Celebrities speak out on war

Unless you have been completely out of touch with the rest of the world, you know in the past few weeks our country has been at war with the nation Iraq. Although this decision was not a unanimous one amongst our people and government, it is reality. The United States of America is a country that was founded under one basic principle, freedom. Freedom of choice, religion, speech and life in general

In recent weeks with the invasion of Iraq, the United States has been in a tug of war with its very own citizens. With mixed opinions on our role in the world today, protests grow more hostile as both anti-war and troop supporters’ loose focus on the real issues. There have been hundreds of protest arrests nationwide, over 1,000 in San Francisco alone, not to mention other arrests around the globe.

With all the attention on the war, some celebrities have voiced their opinions and thoughts on the current situation of the world and more specifically the United States.

Bono, current front man of pop-sensation U2, has been one of the few active celebrities to recently speak out in favor of the war.

” I am all for President Bush scaring the sh- out of Sadaam Hussein, but you have to bring along the rest of the world,” he said.

What he’s referring to is the ultimatum that President Bush gave the Iraqi president, an ultimatum that defied the wishes of much of the world, including the U.N. Security Council. This decision led a large majority of the global community to condemn the United States brazen use of force.

Celebrities are poping up all over the place voicing opposition to the war effert, one of which is rap artist Sean “P-diddy” Combs.

“I’m totally against the war in Iraq,” Combs said. “I’ve been praying this day wouldn’t happen. My prayers go out to the innocent lives being lost in Iraq. We have it good; they’re not invading America.”

This statement rings all too true, for most individuals thinking how lucky they are with the ability to go on with life as normal.

“People should not be too scared and carry on with business as usual,” said rapper/actor Method Man.

One thing Bush’s administration has made abundantly clear is that this is an effort to liberate Iraq and not to occupy it.

Media mogul Russell Simmons said he hopes “President Bush will make good on his promise to liberate the people of Iraq.”

According to MTV.com, other musicians, like The Beastie Boys and System of a Down, are using their songs to get their opinions out and have no plans on slowing down.

“We have the opportunity of putting a song out there that people around the world are going to hear,” Mike D said. “And I think it’s important for people around the world to hear what the people’s views are, because I think right now they’re probably just mostly reading headlines and seeing in the newspapers what President Bush’s ideas are and what his mission is and what his agenda is without seeing where a lot of the opinion lies, which is quite different than that.”

Beastie Boys’s frontman Mike D said when asked on the groups new song “In a World Gone Mad” opposing Bush’s plans.
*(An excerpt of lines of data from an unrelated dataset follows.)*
(* ===== verification/Tags.v ===== *)
(** * Mutation tags and the frame-type registry

    Models the root package: [Tag] with its validity and canonical order
    (src/crdt.go) and the closed table of implemented frame protocols
    (src/type_ids_generated.go) with its lookups. *)

From S2P Require Import Prelude.

(** ** Tags *)

(** [crdt.Tag] *)
Record Tag := mkTag {
  ReplicaID : bytes;
  WallTime : Z;
  Logical : Z
}.

#[export] Instance Tag_eq_dec : EqDecision Tag.
Proof. solve_decision. Defined.

#[export] Program Instance Tag_countable : Countable Tag :=
  inj_countable' (λ t, (ReplicaID t, WallTime t, Logical t))
    (λ '(r, w, l), mkTag r w l) _.
Next Obligation. by intros []. Qed.

(** [Tag{}], the zero value. *)
Definition zeroTag : Tag := mkTag [] 0 0.

(** [Tag.Valid] *)
Definition Valid (t : Tag) : bool := negb (blank (ReplicaID t)).

(** [Tag.Compare] *)
Definition Compare (t other : Tag) : Z :=
  if WallTime t <? WallTime other then -1
  else if WallTime other <? WallTime t then 1
  else if Logical t <? Logical other then -1
  else if Logical other <? Logical t then 1
  else if string_lt (ReplicaID t) (ReplicaID other) then -1
  else if string_lt (ReplicaID other) (ReplicaID t) then 1
  else 0.

(** The fields of a tag are machine integers. *)
Definition tag_wf (t : Tag) : Prop := is_u64 (WallTime t) ∧ is_u64 (Logical t).

#[export] Instance tag_wf_dec t : Decision (tag_wf t).
Proof. unfold tag_wf. apply _. Defined.

(** The order as a relation: wall time, then logical counter, then replica. *)
Definition tag_lt (t u : Tag) : Prop :=
  WallTime t < WallTime u ∨
  (WallTime t = WallTime u ∧
    (Logical t < Logical u ∨
     (Logical t = Logical u ∧ bytes_compare (ReplicaID t) (ReplicaID u) < 0))).

Ltac tag_cases :=
  unfold Compare, string_lt; repeat match goal with
  | |- context [?a <? ?b] => destruct (Z.ltb_spec a b)
  end; simpl.

Lemma Compare_lt t u : Compare t u < 0 ↔ tag_lt t u.
Proof. unfold tag_lt. tag_cases; lia. Qed.

Lemma Compare_zero t u : Compare t u = 0 ↔ t = u.
Proof.
  split.
  - destruct t as [r w l], u as [r' w' l']. tag_cases; try lia. intros _. simpl in *.
    assert (bytes_compare r r' = 0) as ->%(cmp_eq bytes_compare).
    { pose proof (cmp_anti bytes_compare r r'). lia. }
    f_equal; lia.
  - intros ->. pose proof (cmp_refl bytes_compare (ReplicaID u)). tag_cases; lia.
Qed.

Lemma Compare_anti t u : Compare u t = - Compare t u.
Proof.
  pose proof (cmp_anti bytes_compare (ReplicaID t) (ReplicaID u)).
  tag_cases; lia.
Qed.

Lemma tag_lt_trans t u v : tag_lt t u → tag_lt u v → tag_lt t v.
Proof.
  unfold tag_lt. intros Htu Huv.
  assert (Htr := cmp_trans bytes_compare (ReplicaID t) (ReplicaID u) (ReplicaID v)).
  destruct Htu as [?|[? [?|[??]]]], Huv as [?|[? [?|[??]]]]; try (left; lia);
    right; (split; [lia|]); try (left; lia); right; (split; [lia|auto]).
Qed.

#[export] Instance Compare_comparator : Comparator Compare.
Proof.
  split.
  - intros. tag_cases; lia.
  - apply Compare_zero.
  - apply Compare_anti.
  - intros t u v. rewrite !Compare_lt. apply tag_lt_trans.
Qed.

(** [Tag.Compare] is the lexicographic order on (wall time, logical
    counter, replica ID). *)
Theorem Compare_lexicographic (t u : Tag) :
  (Compare t u < 0 ↔ tag_lt t u) ∧ (Compare t u = 0 ↔ t = u) ∧
  (0 < Compare t u ↔ tag_lt u t).
Proof.
  split_and!; [apply Compare_lt|apply Compare_zero|].
  by rewrite (cmp_gt_lt Compare), Compare_lt.
Qed.

(** ** Loops over tags *)

(** One step of a frontier loop: the greatest tag per replica. *)
Definition frontier_step (frontier : gmap bytes Tag) (tag : Tag) : gmap bytes Tag :=
  match frontier !! ReplicaID tag with
  | Some current => if Compare current tag <? 0 then <[ReplicaID tag := tag]> frontier else frontier
  | None => <[ReplicaID tag := tag]> frontier
  end.

(** One step of a greatest-tag loop. *)
Definition greatest_step (greatest : option Tag) (tag : Tag) : option Tag :=
  match greatest with
  | None => Some tag
  | Some g => if Compare g tag <? 0 then Some tag else greatest
  end.

Lemma greatest_fold g l :
  match foldl greatest_step g l with
  | None => g = None ∧ l = []
  | Some m => (g = Some m ∨ m ∈ l) ∧ (∀ t, g = Some t ∨ t ∈ l → Compare t m <= 0)
  end.
Proof.
  revert g. induction l as [|x l IH]; intros g; simpl.
  - destruct g as [m|]; [|done]. split; [by left|]. intros t [[= ->]|Ht]; [|set_solver].
    rewrite (cmp_refl Compare). lia.
  - specialize (IH (greatest_step g x)). destruct (foldl greatest_step (greatest_step g x) l) as [m|].
    + destruct IH as [IH1 IH2]. unfold greatest_step in *. destruct g as [g|].
      * destruct (Z.ltb_spec (Compare g x) 0) as [Hlt|Hge].
        -- split; [set_solver|]. intros t [[= <-]|[->|Ht]%elem_of_cons].
           ++ apply (cmp_le_trans Compare g x m); [lia|]. apply IH2. by left.
           ++ apply IH2. by left.
           ++ apply IH2. by right.
        -- split; [set_solver|]. intros t [Ht|[->|Ht]%elem_of_cons]; [by apply IH2; left| |by apply IH2; right].
           apply (cmp_le_trans Compare x g m); [rewrite (cmp_anti Compare g x); lia|].
           apply IH2. by left.
      * split; [set_solver|]. intros t [|[->|Ht]%elem_of_cons]; [done|by apply IH2; left|by apply IH2; right].
    + destruct IH as [IH _]. destruct g as [g|]; simpl in IH; [|done].
      by destruct (Compare g x <? 0).
Qed.

(** ** Frame types *)

(** [crdt.FrameType] *)
Record FrameType := mkFrameType {
  StateID : Z;
  DeltaID : Z;
  SemanticsVersion : Z;
  UsesHLC : bool
}.

#[export] Instance FrameType_eq_dec : EqDecision FrameType.
Proof. solve_decision. Defined.

(** [crdt.FrameTypeRegistration] *)
Record FrameTypeRegistration := mkRegistration {
  Name : bytes;
  Kind : FrameType
}.

#[export] Instance FrameTypeRegistration_eq_dec : EqDecision FrameTypeRegistration.
Proof. solve_decision. Defined.

Definition TypeIDGCounterState : Z := 1.
Definition TypeIDGCounterDelta : Z := 3.
Definition TypeIDORSetState : Z := 2.
Definition TypeIDORSetDelta : Z := 4.
Definition TypeIDPNCounterState : Z := 5.
Definition TypeIDPNCounterDelta : Z := 6.
Definition TypeIDLWWSetState : Z := 7.
Definition TypeIDLWWSetDelta : Z := 8.
Definition TypeIDLWWMapState : Z := 9.
Definition TypeIDLWWMapDelta : Z := 10.
Definition TypeIDRGAState : Z := 11.
Definition TypeIDRGADelta : Z := 12.
Definition TypeIDGSetState : Z := 13.
Definition TypeIDGSetDelta : Z := 14.
Definition TypeIDMVRegisterState : Z := 15.
Definition TypeIDMVRegisterDelta : Z := 16.
Definition TypeIDORTreeState : Z := 17.
Definition TypeIDORTreeDelta : Z := 18.
Definition TypeIDRGARunState : Z := 19.
Definition TypeIDRGARunDelta : Z := 20.

(** [frameTypeRegistrations] *)
Definition frameTypeRegistrations : list FrameTypeRegistration :=
  [ mkRegistration (str "GCounter") (mkFrameType 1 3 1 false);
    mkRegistration (str "ORSet") (mkFrameType 2 4 1 true);
    mkRegistration (str "PNCounter") (mkFrameType 5 6 1 false);
    mkRegistration (str "LWWSet") (mkFrameType 7 8 1 true);
    mkRegistration (str "LWWMap") (mkFrameType 9 10 1 true);
    mkRegistration (str "RGA") (mkFrameType 11 12 1 true);
    mkRegistration (str "GSet") (mkFrameType 13 14 1 false);
    mkRegistration (str "MVRegister") (mkFrameType 15 16 1 false);
    mkRegistration (str "ORTree") (mkFrameType 17 18 1 true);
    mkRegistration (str "RGARun") (mkFrameType 19 20 2 true);
    mkRegistration (str "ListRGA") (mkFrameType 21 22 1 true);
    mkRegistration (str "RichText") (mkFrameType 23 24 1 true);
    mkRegistration (str "MoveRGA") (mkFrameType 25 26 2 true);
    mkRegistration (str "RGAPacked") (mkFrameType 29 30 3 true);
    mkRegistration (str "DocumentTree") (mkFrameType 31 32 2 true) ].

(** [RegisteredFrameTypes] returns a copy of the table. *)
Definition RegisteredFrameTypes : list FrameTypeRegistration := frameTypeRegistrations.

(** The range loops of the lookups: the first registration that matches. *)
Fixpoint find_registration (p : FrameType → bool) (table : list FrameTypeRegistration)
    : option FrameTypeRegistration :=
  match table with
  | [] => None
  | registration :: table' =>
      if p (Kind registration) then Some registration else find_registration p table'
  end.

(** [FrameTypeRegistrationForID] *)
Definition FrameTypeRegistrationForID (typeID : Z) : option FrameTypeRegistration :=
  find_registration (λ k, (StateID k =? typeID) || (DeltaID k =? typeID))
    frameTypeRegistrations.

(** [FrameTypeForState] *)
Definition FrameTypeForState (stateID : Z) : option FrameType :=
  Kind <$> find_registration (λ k, StateID k =? stateID) frameTypeRegistrations.

(** [FrameTypeForDelta] *)
Definition FrameTypeForDelta (deltaID : Z) : option FrameType :=
  Kind <$> find_registration (λ k, DeltaID k =? deltaID) frameTypeRegistrations.

(** [ProtocolPolicy.SupportsFrame] *)
Definition SupportsFrame (typeID : Z) : bool :=
  match FrameTypeForState typeID with
  | Some _ => true
  | None => match FrameTypeForDelta typeID with
            | Some _ => true
            | None => false
            end
  end.

(** [ProtocolPolicy.FrameTypes] *)
Definition FrameTypes : list FrameType :=
  filter (λ k, SupportsFrame (StateID k)) (Kind <$> frameTypeRegistrations).

(** [DefaultRGAFrameType] *)
Definition DefaultRGAFrameType : FrameType := mkFrameType TypeIDRGARunState TypeIDRGARunDelta 2 true.

Definition type_ids (table : list FrameTypeRegistration) : list Z :=
  concat ((λ r, [StateID (Kind r); DeltaID (Kind r)]) <$> table).

Lemma type_ids_NoDup : NoDup (type_ids frameTypeRegistrations).
Proof. apply (bool_decide_unpack _). vm_compute. exact I. Qed.

Lemma find_registration_Some p table r :
  find_registration p table = Some r → r ∈ table ∧ p (Kind r) = true.
Proof.
  induction table as [|r' table IH]; simpl; [done|].
  destruct (p (Kind r')) eqn:E; [intros [= ->]; split; [left|done]|].
  intros [??]%IH. split; [by right|done].
Qed.

Lemma find_registration_is_Some p table r :
  r ∈ table → p (Kind r) = true → is_Some (find_registration p table).
Proof.
  induction table as [|r' table IH]; simpl; intros Hin Hp; [by apply not_elem_of_nil in Hin|].
  destruct (p (Kind r')) eqn:E; [by eauto|].
  apply elem_of_cons in Hin as [->|Hin]; [congruence|eauto].
Qed.

Lemma type_ids_cons r table :
  type_ids (r :: table) = StateID (Kind r) :: DeltaID (Kind r) :: type_ids table.
Proof. done. Qed.

Lemma elem_of_type_ids table id :
  id ∈ type_ids table ↔ ∃ r, r ∈ table ∧ (id = StateID (Kind r) ∨ id = DeltaID (Kind r)).
Proof.
  induction table as [|r table IH]; [set_solver|].
  rewrite type_ids_cons, !elem_of_cons, IH. setoid_rewrite elem_of_cons. naive_solver.
Qed.

Lemma type_id_owner table r r' id :
  NoDup (type_ids table) → r ∈ table → r' ∈ table →
  (StateID (Kind r) = id ∨ DeltaID (Kind r) = id) →
  (StateID (Kind r') = id ∨ DeltaID (Kind r') = id) → r = r'.
Proof.
  induction table as [|r0 table IH]; [set_solver|].
  rewrite type_ids_cons, !NoDup_cons, !elem_of_cons, !elem_of_type_ids. intros (H1 & H2 & Hnd) Hr Hr' Hid Hid'.
  destruct Hr as [->|Hr], Hr' as [->|Hr']; [done| | |by apply IH].
  - exfalso. destruct Hid as [<-|<-]; [apply H1; right|apply H2]; exists r'; naive_solver.
  - exfalso. destruct Hid' as [<-|<-]; [apply H1; right|apply H2]; exists r; naive_solver.
Qed.

(** A type ID belongs to at most one registered protocol, and the lookup
    returns exactly the registration that carries it as state or delta ID. *)
Theorem FrameTypeRegistrationForID_spec (typeID : Z) (r : FrameTypeRegistration) :
  FrameTypeRegistrationForID typeID = Some r ↔
  r ∈ RegisteredFrameTypes ∧ (StateID (Kind r) = typeID ∨ DeltaID (Kind r) = typeID).
Proof.
  unfold FrameTypeRegistrationForID, RegisteredFrameTypes. split.
  - intros [Hin Hp]%find_registration_Some. simpl in Hp. split; [done|]. apply orb_true_iff in Hp. lia.
  - intros [Hin Hid].
    destruct (find_registration_is_Some
      (λ k, (StateID k =? typeID) || (DeltaID k =? typeID)) _ r Hin) as [r' Hr']; [simpl; lia|].
    rewrite Hr'. f_equal. apply find_registration_Some in Hr' as [Hin' Hp']. simpl in Hp'.
    apply (type_id_owner frameTypeRegistrations r' r typeID); [apply type_ids_NoDup|done..|lia|lia].
Qed.

Lemma FrameTypeForState_Some id k :
  FrameTypeForState id = Some k → StateID k = id ∧ k ∈ Kind <$> frameTypeRegistrations.
Proof.
  unfold FrameTypeForState. intros (r & Hr & ->)%fmap_Some.
  apply find_registration_Some in Hr as [Hin Hp].
  simpl in Hp. split; [lia|]. apply list_elem_of_fmap. eauto.
Qed.

(** [StateSnapshot] *)
Record StateSnapshot := mkSnapshot {
  ss_Type : bytes;
  ss_ReplicaID : bytes;
  ss_ElementCount : Z;
  ss_TombstoneCount : Z
}.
In many cases, such as with System of a Down, artists do not intend to write protest songs, they just come out. Musicians tend to write about personal things, and to songwriters like System’s Daron Malakian, who has family in Iraq, war is personal.

“We’re not trying to point fingers or anything, but there’s a lot of unjust feelings and sadness in the world, and personally, in my writing, a lot of that is coming out in a very frantic way,” the guitarist said. “I can’t explain it. It’s definitely influential times to live in, and that’s why it frustrates me to see some cheese balls coming out there and saying absolutely nothing with their music.”

Here at Sam Houston students also jumped to voice their opinions when asked what their thoughts are regarding celebrities using their profession to promote their political views.

“It’s expected,” said graduate student Jesse Saldana, “They’re hogs of the limelight and will use every opportunity to voice their opinions. It’s appropriate to a certain degree, it’s their job.”

Senior Sarah True was more understanding of the celebrities position.

“If I had status or an audience, I’d speak my mind.,” True said.

Still other studetns said they think many celebrities take unfair advantage of their star power.

“They (celebrities) are taking advantage of their influence just because they’re famous,” sophomore Paige Pollack said. “We’re being forced to hear them. I mean, they have that right too, I’m just sick of hearing what they think, who cares?”

Included with many others around campus senior Mona Avalos said she feels these celebrities are getting too much attention.

“We have free speech and they use it on formats that are viewed by impressionable minds,” Avalos said. “They should attempt a little more respect for our president. Like the Dixie Chicks, talking smack and then trying to retract their publicly stated opinion, what’s that?”

Perhaps senior Jerry ‘Wally’ Wallace summed it up best.

“I don’t think any of them would even have the opportunity, money or freedom to voice their opinion if it wasn’t for the United States.”